Lemma canonical_index_fold_None k : forall cols (m : gmap string (list string)),
  fold_left index_col cols m !! k = None
  <-> m !! k = None /\ forall c, c ∈ cols -> _canonical_key c <> k.
Proof.
  induction cols as [| col cols IH]; intros m; simpl.
  - split; [intros H; split; [exact H | intros c Hc; inversion Hc] | tauto].
  - rewrite IH. unfold index_col at 1. rewrite lookup_insert.
    destruct (decide (_canonical_key col = k)) as [Hk | Hk].
    + split; [intros [H _]; discriminate |].
      intros [_ H]. exfalso. apply (H col); [apply elem_of_cons; auto | exact Hk].
    + split.
      * intros [Hm H]. split; [exact Hm |].
        intros c [-> | Hc]%elem_of_cons; auto.
      * intros [Hm H]. split; [exact Hm |].
        intros c Hc. apply H, elem_of_cons. auto.
Qed.

(** X9.  The index built in lines 59-62 maps a canonical key to the columns
    that have this key, in the order of the column list and with their
    repetitions; a key that no column has is absent from the index. *)
Theorem canonical_index_groups (cols : list string) (k : string) :
  default [] (canonical_index cols !! k)
  = List.filter (fun c => bool_decide (_canonical_key c = k)) cols
  /\ (canonical_index cols !! k = None
      <-> forall c, c ∈ cols -> _canonical_key c <> k)
  /\ canonical_index cols !! k <> Some [].
Proof.
  unfold canonical_index.
  pose proof (canonical_index_fold_list k cols ∅) as Hlist.
  pose proof (canonical_index_fold_None k cols ∅) as Hnone.
  rewrite lookup_empty in Hlist, Hnone. simpl in Hlist.
  split; [exact Hlist |]. split; [rewrite Hnone; tauto |].
  intros Hempty. rewrite Hempty in Hlist. simpl in Hlist.
  assert (Hsome : fold_left index_col cols ∅ !! k <> None) by congruence.
  apply Hsome, Hnone. split; [reflexivity |].
  intros c Hc Hk.
  assert (Hin : In c (List.filter (fun c => bool_decide (_canonical_key c = k)) cols)).
  { apply filter_In. split; [apply list_elem_of_In, Hc |].
    apply bool_decide_eq_true, Hk. }
  rewrite <- Hlist in Hin. destruct Hin.
Qed.

(** X10.  When no column has a canonical key that a logical field accepts
    (an empty column list is the extreme case), nothing is bound and all six
    fields are reported missing, in the order of [logical_fields]. *)
Theorem nothing_matches_all_missing iter (columns : list string) :
  iteration_order iter ->
  (forall f c, f ∈ logical_fields -> c ∈ columns ->
               _canonical_key c ∉ match_keys f) ->
  _match_required_fields iter columns = (Dict.empty, logical_fields).
Proof.
  intros Hiter Hnone.
  assert (Hres : forall f, f ∈ logical_fields -> resolve iter columns f = None).
  { intros f Hf. destruct (resolve iter columns f) as [c |] eqn:E; [| reflexivity].
    apply (resolve_Some _ _ _ _ Hiter) in E as [Hc Hk].
    destruct (Hnone f c Hf Hc Hk). }
  unfold _match_required_fields.
  assert (Hfold : forall fields,
    (forall f, f ∈ fields -> f ∈ logical_fields) ->
    fold_left (match_field iter columns (canonical_index columns)) fields
      Dict.empty = Dict.empty).
  { induction fields as [| f fields IH]; intros Hsub; simpl; [reflexivity |].
    rewrite match_field_resolve, Hres by (apply Hsub, elem_of_cons; auto).
    apply IH. intros g Hg. apply Hsub, elem_of_cons. auto. }
  rewrite Hfold by auto. reflexivity.
Qed.

Lemma nothing_matches_all_missing_witness :
  iteration_order elements
  /\ (forall f c, f ∈ logical_fields -> c ∈ ["notes"; "record id"; "---"] ->
                  _canonical_key c ∉ match_keys f)
  /\ _match_required_fields elements ["notes"; "record id"; "---"]
     = (Dict.empty, logical_fields)
  /\ _match_required_fields elements [] = (Dict.empty, logical_fields).
Proof.
  assert (H : forall f c, f ∈ logical_fields ->
                c ∈ ["notes"; "record id"; "---"] ->
                _canonical_key c ∉ match_keys f).
  { intros f c Hf Hc. unfold logical_fields in Hf.
    repeat (apply elem_of_cons in Hf as [-> | Hf]); try (inversion Hf; fail);
      repeat (apply elem_of_cons in Hc as [-> | Hc]); try (inversion Hc; fail);
      by_compute. }
  split; [exact iteration_order_elements |]. split; [exact H |]. split.
  - exact (nothing_matches_all_missing elements _ iteration_order_elements H).
  - apply (nothing_matches_all_missing elements [] iteration_order_elements).
    intros f c _ Hc. inversion Hc.
Defined.

(** ** Loader: which outcome *)

Lemma occurrences_map_back (g : string -> string) c f (cols : list string) :
  (forall x, x ∈ cols -> g x = f -> x = c) ->
  occurrences f (List.map g cols) <= occurrences c cols.
Proof.
  unfold occurrences. induction cols as [| x cols IH]; intros H; simpl; [lia |].
  assert (IH' : length
                  (List.filter (fun c0 => bool_decide (c0 = f)) (List.map g cols))
                <= length (List.filter (fun c0 => bool_decide (c0 = c)) cols)).
  { apply IH. intros y Hy. apply H, elem_of_cons. auto. }
  case_bool_decide as Hg; simpl.
  - rewrite bool_decide_eq_true_2
      by (apply H; [apply elem_of_cons; auto | exact Hg]).
    simpl. lia.
  - destruct (bool_decide (x = c)); simpl; lia.
Qed.

Section Outcomes.

Context {number : Type}.
Variable parse_number : string -> option number.
Variable number_repr : number -> string.
Variable iter : gset string -> list string.
Hypothesis iter_ok : iteration_order iter.

(** After renaming, a field's name labels the columns that carried the name
    the field is bound to, and no other. *)
Lemma renamed_occurrences (df : DataFrame number) f c :
  Dict.get (_match_required_fields iter (normalized_header df)).1 f = Some c ->
  occurrences f (renamed_header iter df) = occurrences c (normalized_header df).
Proof.
  intros Hget.
  pose proof (renamed_header_bound iter iter_ok df f c Hget) as Hle.
  enough (occurrences f (renamed_header iter df)
          <= occurrences c (normalized_header df)) by lia.
  unfold renamed_header. apply occurrences_map_back.
  intros x Hx.
  destruct (rename_to_logical _ !! x) as [g |] eqn:Hren;
    unfold default, from_option, id.
  - intros ->. apply (rename_to_logical_lookup _ _ _ _ iter_ok) in Hren.
    congruence.
  - intros ->. pose proof (matched_Some _ _ _ _ Hget) as [Hf _].
    pose proof (exact_name_get iter _ _ Hf Hx) as Hex. congruence.
Qed.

Work instructions. Give back precisely the lines above that start at the line containing "by (apply H;" and end at the line containing "intros x Hx.", inclusive. No other lines belong in the output.

Answer below.
      by (apply H; [apply elem_of_cons; auto | exact Hg]).
    simpl. lia.
  - destruct (bool_decide (x = c)); simpl; lia.
Qed.

Section Outcomes.

Context {number : Type}.
Variable parse_number : string -> option number.
Variable number_repr : number -> string.
Variable iter : gset string -> list string.
Hypothesis iter_ok : iteration_order iter.

(** After renaming, a field's name labels the columns that carried the name
    the field is bound to, and no other. *)
Lemma renamed_occurrences (df : DataFrame number) f c :
  Dict.get (_match_required_fields iter (normalized_header df)).1 f = Some c ->
  occurrences f (renamed_header iter df) = occurrences c (normalized_header df).
Proof.
  intros Hget.
  pose proof (renamed_header_bound iter iter_ok df f c Hget) as Hle.
  enough (occurrences f (renamed_header iter df)
          <= occurrences c (normalized_header df)) by lia.
  unfold renamed_header. apply occurrences_map_back.
  intros x Hx.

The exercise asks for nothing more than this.